One trick that makes this problem easy is just to always proceed as if it actually has a solution. We know that we will begin by weighing N coins against N-1 other coins plus the reserve coin (we might as well use the thing), and leave the other 41-(2N-1) coins to the side. But, if the N vs. N measurement comes out equal, we will have a "large" reserve and have to solve the problem with 42-2N coins with only 3 measurements. We know that at most then, 42-2N can be equal to 14, so N=14 (or more, but why make our lives harder). So, we have step one:
1. Weigh 14 coins against 13 coins plus the reserve coin.

If this comes out balanced, we know what to do. So, lets assume the 14 come out heavy (if they are light, just switch the notion of light and heavy), so we have 14 possibly heavy coins and 13 possibly light coins. Now, we have a reserve of 15 coins (the exact size is meaningless actually, we only need about 10 of them as we will see), and we will set aside M of our "heavy" coins and perform some measurement on the others. If that measurement comes out balanced, we will have 2 measurements left and M heavy coins, so we know that we should set M=9 at most, or we can't win if the next measurement is balanced. So, lets do that:
2. Weigh the 5 of the possibly heavy coins with 9 possibly light against the other 4 possibly light and 10 reserve, the other 9 possibly heavy coins are set aside.

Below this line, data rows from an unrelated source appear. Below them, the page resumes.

Definition with_player (t : TTSPlayer) (w : page) : page :=
  {| pg_player := t; pg_blobs := pg_blobs w; pg_revoked := pg_revoked w; pg_fetches := pg_fetches w;
     pg_elements := pg_elements w; pg_sessions := pg_sessions w; pg_notified := pg_notified w |}.
Definition with_fetches (f : list fetch) (w : page) : page :=
  {| pg_player := pg_player w; pg_blobs := pg_blobs w; pg_revoked := pg_revoked w; pg_fetches := f;
     pg_elements := pg_elements w; pg_sessions := pg_sessions w; pg_notified := pg_notified w |}.
Definition with_elements (l : list element) (w : page) : page :=
  {| pg_player := pg_player w; pg_blobs := pg_blobs w; pg_revoked := pg_revoked w; pg_fetches := pg_fetches w;
     pg_elements := l; pg_sessions := pg_sessions w; pg_notified := pg_notified w |}.
Definition with_sessions (l : list session) (w : page) : page :=
  {| pg_player := pg_player w; pg_blobs := pg_blobs w; pg_revoked := pg_revoked w; pg_fetches := pg_fetches w;
     pg_elements := pg_elements w; pg_sessions := l; pg_notified := pg_notified w |}.

Definition subscribe (listener : nat) (w : page) : page :=
  let t := pg_player w in
  with_player {| tp_audio := tp_audio t; tp_blobUrls := tp_blobUrls t; tp_generation := tp_generation t; tp_state := tp_state t;
    tp_listeners := if decide (listener ∈ tp_listeners t) then tp_listeners t else tp_listeners t ++ [listener];
    tp_prefetched := tp_prefetched t; tp_pendingFetches := tp_pendingFetches t; tp_playAudioResolve := tp_playAudioResolve t |} w.
Definition unsubscribe (listener : nat) (w : page) : page :=
  let t := pg_player w in
  with_player {| tp_audio := tp_audio t; tp_blobUrls := tp_blobUrls t; tp_generation := tp_generation t; tp_state := tp_state t;
    tp_listeners := bfilter (fun l => bool_decide (l <> listener)) (tp_listeners t);
    tp_prefetched := tp_prefetched t; tp_pendingFetches := tp_pendingFetches t; tp_playAudioResolve := tp_playAudioResolve t |} w.

(** A listener that throws is ignored. *)
Definition setState (next : TtsPlaybackState) (w : page) : page :=
  let t := pg_player w in
  if decide (tp_state t = next) then w else
  {| pg_player := {| tp_audio := tp_audio t; tp_blobUrls := tp_blobUrls t; tp_generation := tp_generation t; tp_state := next;
       tp_listeners := tp_listeners t; tp_prefetched := tp_prefetched t; tp_pendingFetches := tp_pendingFetches t;
       tp_playAudioResolve := tp_playAudioResolve t |};
     pg_blobs := pg_blobs w; pg_revoked := pg_revoked w; pg_fetches := pg_fetches w; pg_elements := pg_elements w;
     pg_sessions := pg_sessions w; pg_notified := pg_notified w ++ map (fun l => (l, next)) (tp_listeners t) |}.

(** [pause()] with the handlers removed, and the call of a [playAudio]'s [resolve]. *)
Definition detach_element (e : element) : element :=
  {| el_url := el_url e; el_gen := el_gen e; el_index := el_index e; el_attached := false; el_sounding := false;
     el_starting := el_starting e; el_resolved := el_resolved e |}.
Definition resolve_element (e : element) : element :=
  {| el_url := el_url e; el_gen := el_gen e; el_index := el_index e; el_attached := el_attached e; el_sounding := el_sounding e;
     el_starting := el_starting e; el_resolved := true |}.
Definition alter_some (f : element -> element) (o : option nat) (l : list element) : list element :=
  match o with Some n => alter f n l | None => l end.

Definition cleanup (w : page) : page :=
  let t := pg_player w in
  {| pg_player := {| tp_audio := None; tp_blobUrls := []; tp_generation := tp_generation t; tp_state := tp_state t;
       tp_listeners := tp_listeners t; tp_prefetched := []; tp_pendingFetches := []; tp_playAudioResolve := None |};
     pg_blobs := pg_blobs w; pg_revoked := pg_revoked w ++ tp_blobUrls t; pg_fetches := pg_fetches w;
     pg_elements := alter_some resolve_element (tp_playAudioResolve t) (alter_some detach_element (tp_audio t) (pg_elements w));
     pg_sessions := pg_sessions w; pg_notified := pg_notified w |}.

Definition stop (w : page) : page :=
  let t := pg_player w in
  let w := with_player {| tp_audio := tp_audio t; tp_blobUrls := tp_blobUrls t; tp_generation := tp_generation t + 1;
    tp_state := tp_state t; tp_listeners := tp_listeners t; tp_prefetched := tp_prefetched t;
    tp_pendingFetches := tp_pendingFetches t; tp_playAudioResolve := tp_playAudioResolve t |} w in
  setState Idle (cleanup w).

Definition current (gen : Z) (w : page) : bool := bool_decide (tp_generation (pg_player w) = gen).

Definition set_pending (l : list (nat * fetch_promise)) (w : page) : page :=
  let t := pg_player w in
  with_player {| tp_audio := tp_audio t; tp_blobUrls := tp_blobUrls t; tp_generation := tp_generation t; tp_state := tp_state t;
    tp_listeners := tp_listeners t; tp_prefetched := tp_prefetched t; tp_pendingFetches := l;
    tp_playAudioResolve := tp_playAudioResolve t |} w.

(** [prefetchSegment]: the promise it returns.  The asynchronous body runs up to its
    request before the promise is remembered. *)
Definition prefetchSegment (index : nat) (segments : list string) (settings : TtsPlaybackSettings) (gen : Z) (w : page) : page * fetch_promise :=
  match dget (tp_prefetched (pg_player w)) index with
  | Some cached => (w, Resolved (Some cached))
  | None =>
    match dget (tp_pendingFetches (pg_player w)) index with
    | Some pending => (w, pending)
    | None =>
      match segments !! index with
      | None => (w, Resolved None)
      | Some text =>
        let '(w, p) :=
          if current gen w then
            (with_fetches (pg_fetches w ++ [{| f_gen := gen; f_index := index; f_status := Requested;
               f_options := {| tr_model := ts_model settings; tr_voice := ts_voice settings; tr_text := text |} |}]) w,
             Pending (length (pg_fetches w)))
          else (w, Resolved None) in
        (set_pending (dset (tp_pendingFetches (pg_player w)) index p) w, p)
      end
    end
  end.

If this comes out balanced, we can solve the remaining problem easily. If the 5 heavy and 9 light come out light, it must be the 9 light causing it (no heavy coins on the other side). If the 5 heavy and 9 light come out heavy, we now have 5 possibly heavy coins and 4 possibly light coins with a large reserve and 2 measurements left. Set 3 heavy aside (as if the next measurement is balanced, we can solve them with our 1 remaining measurement), and
3. Weigh 3 possibly light coins with 2 possibly heavy coins against 1 possibly light coin and 4 reserve coins, the other 3 possibly heavy coins are set aside.

If this is balanced, we know what to do. If the 3 light and 2 heavy come out light, then the 3 light caused it (no heavy on the other side). If the 3 light and 2 heavy come out heavy then we are down to 2 heavy and 1 light with one measurement left. This is easy enough:
4. Weigh one possibly light and one possibly heavy against 2 reserve coins, with the other possibly heavy coin set aside.

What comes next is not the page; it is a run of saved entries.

(* ===== verification/TtsText.v ===== *)
(** The text that is read aloud, [features/tts/prepareTextForTTS.ts]: Markdown without its
    markup, one regular expression after the other. *)

From S2P Require Import Prelude RegExp.
Open Scope Z_scope.

Definition backtick : regex := one "`".
Definition newline_re : regex := Chr (fun c => bool_decide (c = Ascii.ascii_of_nat 10)).

(** The patterns, in the order they are applied. *)
Definition fenced_code : regex := seq_of [text "```"; Star false any; text "```"].
Definition inline_code : regex := seq_of [backtick; Group 1 (many (none_of "`")); backtick].
Definition image_ref : regex := seq_of [text "!["; many (none_of "]"); text "]("; many (none_of ")"); one ")"].
Definition link_ref : regex := seq_of [one "["; Group 1 (many (none_of "]")); text "]("; many (none_of ")"); one ")"].
Definition heading : regex := seq_of [Bol true; one "#"; up_to 5 (one "#"); many1 space].
Definition bold_stars : regex := seq_of [text "**"; Group 1 (many (none_of "*")); text "**"].
Definition bold_lines : regex := seq_of [text "__"; Group 1 (many (none_of "_")); text "__"].
Definition italic_star : regex := seq_of [one "*"; Group 1 (many (none_of "*")); one "*"].
Definition italic_line : regex := seq_of [one "_"; Group 1 (many (none_of "_")); one "_"].
Definition strike : regex := seq_of [text "~~"; Group 1 (many (none_of "~")); text "~~"].
Definition quote_mark : regex := seq_of [Bol true; one ">"; many space].
Definition rule_line : regex := seq_of [Bol true; times 3 (one_of "-*_"); many (one_of "-*_"); many space; Eol true].
Definition table_row : regex := seq_of [Bol true; one "|"; Group 1 (many1 dot); one "|"; Eol true].
Definition table_rule : regex := seq_of [Bol false; many1 (one_of "-:"); Eol false].
Definition bullet : regex := seq_of [Bol true; many space; one_of "-*+"; many1 space].
Definition ordinal : regex := seq_of [Bol true; many space; many1 digit; one "."; many1 space].
Definition blank_lines : regex := Cat (times 3 newline_re) (many newline_re).

(** [text.replace(r, '')] and [text.replace(r, '$1')]. *)
Definition drop_all (r : regex) (t : string) : string := replace_all r (by_string "") t.
Definition keep_group (r : regex) (t : string) : string := replace_all r (by_group t 1) t.

(** The cells of a table row, without the cells of dashes. *)
Definition table_cells (content : string) : string :=
  join " " (bfilter (fun cell => negb (regex_test table_rule cell)) (map trim (split "|" content))).
Definition table_rows (t : string) : string := replace_all table_row (fun _ _ c => chars (table_cells (capture t 1 c))) t.

Definition prepareTextForTTS (markdown : string) : string :=
  let t := drop_all fenced_code markdown in
  let t := keep_group inline_code t in
  let t := drop_all image_ref t in
  let t := keep_group link_ref t in
  let t := drop_all heading t in
  let t := keep_group bold_stars t in
  let t := keep_group bold_lines t in
  let t := keep_group italic_star t in
  let t := keep_group italic_line t in
  let t := keep_group strike t in
  let t := drop_all quote_mark t in
  let t := drop_all rule_line t in
  let t := table_rows t in
  let t := drop_all bullet t in
  let t := drop_all ordinal t in
  let t := replace_all blank_lines (by_string (unchars [Ascii.ascii_of_nat 10; Ascii.ascii_of_nat 10])) t in
  trim t.

Definition lines_of (l : list string) : string := join (unchars [Ascii.ascii_of_nat 10]) l.

Example prepare_marks : prepareTextForTTS "## Use **bold**, `code` and [a link](http://x/y) ~~not~~" = "Use bold, code and a link not"%string.
Proof. vm_compute. reflexivity. Qed.
Example prepare_lines : prepareTextForTTS (lines_of ["- one"; "2. two"; "```js"; "let x = 1;"; "```"; "|a|b|"; "|-|:-:|"; "> said"])
  = (lines_of ["one"; "two"; ""; "a b"; ""; "said"])%string.
Proof. vm_compute. reflexivity. Qed.

(** Characters that some pattern needs. *)
Definition markup (c : ascii) : bool := bool_decide (c ∈ chars "`[#*_~>-|+.") || bool_decide (c = Ascii.ascii_of_nat 10).

(** A single line without markup is read as it is. *)
Lemma plain_text_kept s : Forall (fun c => markup c = false) (chars s) -> prepareTextForTTS s = trim s.
Proof.
  intros Hs. unfold prepareTextForTTS, drop_all, keep_group, table_rows. cbn zeta.
  rewrite !(fun r f H => replace_all_none markup r f s H Hs); done || (vm_compute; reflexivity).
Qed.
Inductive tree_scope := Staged | Unstaged | Untracked.
Record RegistryGitStatusEntry := { ge_path : string; ge_status : string }.
Record RegistryGitStatus := {
  gs_dirty : bool; gs_worktreeRev : string; gs_staged : option (list RegistryGitStatusEntry);
  gs_unstaged : option (list RegistryGitStatusEntry); gs_untracked : option (list RegistryGitStatusEntry)
}.
Record WorkingTreeFileEntry := { wt_path : string; wt_status : string; wt_scope : tree_scope }.

Definition tree_files (status_of : string -> string) (scope : tree_scope) (items : option (list RegistryGitStatusEntry)) : list WorkingTreeFileEntry :=
  omap (fun item => if nonempty (ge_path item) then Some {| wt_path := ge_path item; wt_status := status_of (ge_status item); wt_scope := scope |} else None)
    (default [] items).
Definition buildWorkingTreeFiles (status : RegistryGitStatus) : list WorkingTreeFileEntry :=
  tree_files (fun s => s) Unstaged (gs_unstaged status) ++ tree_files (fun s => s) Staged (gs_staged status) ++
  tree_files (fun s => str_or s "U") Untracked (gs_untracked status).

Definition forward_slashes (path : string) : string := unchars (map (fun c => if bool_decide (c = backslash) then "/"%char else c) (chars path)).

Definition isHeavyGeneratedDiffPath (path : string) : bool :=
  let normalized := toLowerCase (forward_slashes path) in
  endsWith normalized "/dist/bundle.js" || endsWith normalized "/dist/bundle.js.map" || endsWith normalized "/dist/index.html".

Definition pickPreferredPath (items : list string) : string :=
  match items with
  | [] => ""
  | first :: _ => default first (find (fun path => negb (isHeavyGeneratedDiffPath path)) items)
  end.

Definition normalizeGitBranches (branches : list string) (current : string) : list string :=
  unique ((if nonempty (trim current) then [trim current] else []) ++ bfilter nonempty (map trim branches)).

Definition pickGitSelectedBranches (previous available : list string) (current : string) : list string :=
  let validPrevious := bfilter (fun item => bool_decide (item ∈ available)) previous in
  match validPrevious with
  | _ :: _ => validPrevious
  | [] =>
    let normalizedCurrent := trim current in
    if nonempty normalizedCurrent && bool_decide (normalizedCurrent ∈ available) then [normalizedCurrent]
    else match available with first :: _ => [first] | [] => [] end
  end.

(** [s.lastIndexOf(c)] of one character. *)
Definition lastIndexOf (c : ascii) (l : list ascii) : option nat := find_down (fun x => bool_decide (x = c)) l (length l).

Definition splitPathForDisplay (path : string) : string * string :=
  let normalized := forward_slashes path in
  match lastIndexOf "/" (chars normalized) with
  | None => (normalized, ""%string)
  | Some separator => (slice_from (S separator) normalized, slice 0 separator normalized)
  end.

Section times.
Context `{Dates}.

(** [Date.prototype.toLocaleString] depends on the reader's locale: an argument. *)
Definition formatGitCommitDateTime (toLocaleString : num -> string) (s : string) : string :=
  if negb (nonempty s) then "" else if decide (Date_parse s = NaN) then s else toLocaleString (Date_parse s).

(** [now] is [Date.now()].  A time is [NaN] or a number of milliseconds. *)
Definition formatRelativeTime (now : Z) (s : string) : string :=
  if negb (nonempty s) then "just now" else
  match Date_parse s with
  | Fin ts =>
    let deltaMin := Z.max 0 (floor ((inject_Z now - ts) / 60000)) in
    if deltaMin <? 1 then "just now" else
    if deltaMin <? 60 then pretty deltaMin +:+ "m ago" else
    let deltaHour := deltaMin / 60 in
    if deltaHour <? 24 then pretty deltaHour +:+ "h ago" else
    let deltaDay := deltaHour / 24 in
    if deltaDay <? 30 then pretty deltaDay +:+ "d ago" else
    let deltaMonth := deltaDay / 30 in
    if deltaMonth <? 12 then pretty deltaMonth +:+ "mo ago" else
    pretty (deltaMonth / 12) +:+ "y ago"
  | _ => "just now"
  end.
End times.

(** * When to load *)

Record GitRevSnapshot := { rev_gitRev : string; rev_worktreeRev : string }.
Definition sameGitRev (left right : GitRevSnapshot) : bool :=
  bool_decide (rev_gitRev left = rev_gitRev right) && bool_decide (rev_worktreeRev left = rev_worktreeRev right).
Definition shouldLoadGitForRev (projectId loadedProjectId : string) (currentRev nextRev : GitRevSnapshot) (hasGitError : bool) : bool :=
  if negb (nonempty projectId) then false
  else if negb (bool_decide (loadedProjectId = projectId)) then true
  else if hasGitError then true
  else negb (sameGitRev currentRev nextRev).

(** * A patch is cut without loss *)

Lemma split_char_nil c l : split_char c l <> [].
Proof. destruct l as [|x l]; simpl; [done|]. destruct (Ascii.eqb x c); [done|]. by destruct (split_char c l). Qed.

The cases of "balanced", "heavy", and "light" each now point to a unique coin.

It is easy to use this method to solve the (3N+1)/2 coin case with N measurements and 1 reserve coin. So it is true that any nonzero reserve handed to you at the start is of equal strength. The technique of solving the problem by assuming the solution exists can actually get you pretty far in logic puzzles, in a few cases you can actually find a solution to a problem and not be able to prove that there actually is a solution. It works for logic puzzles because there typically is a solution, but I suppose mathematical research demands a bit of a higher level of rigor.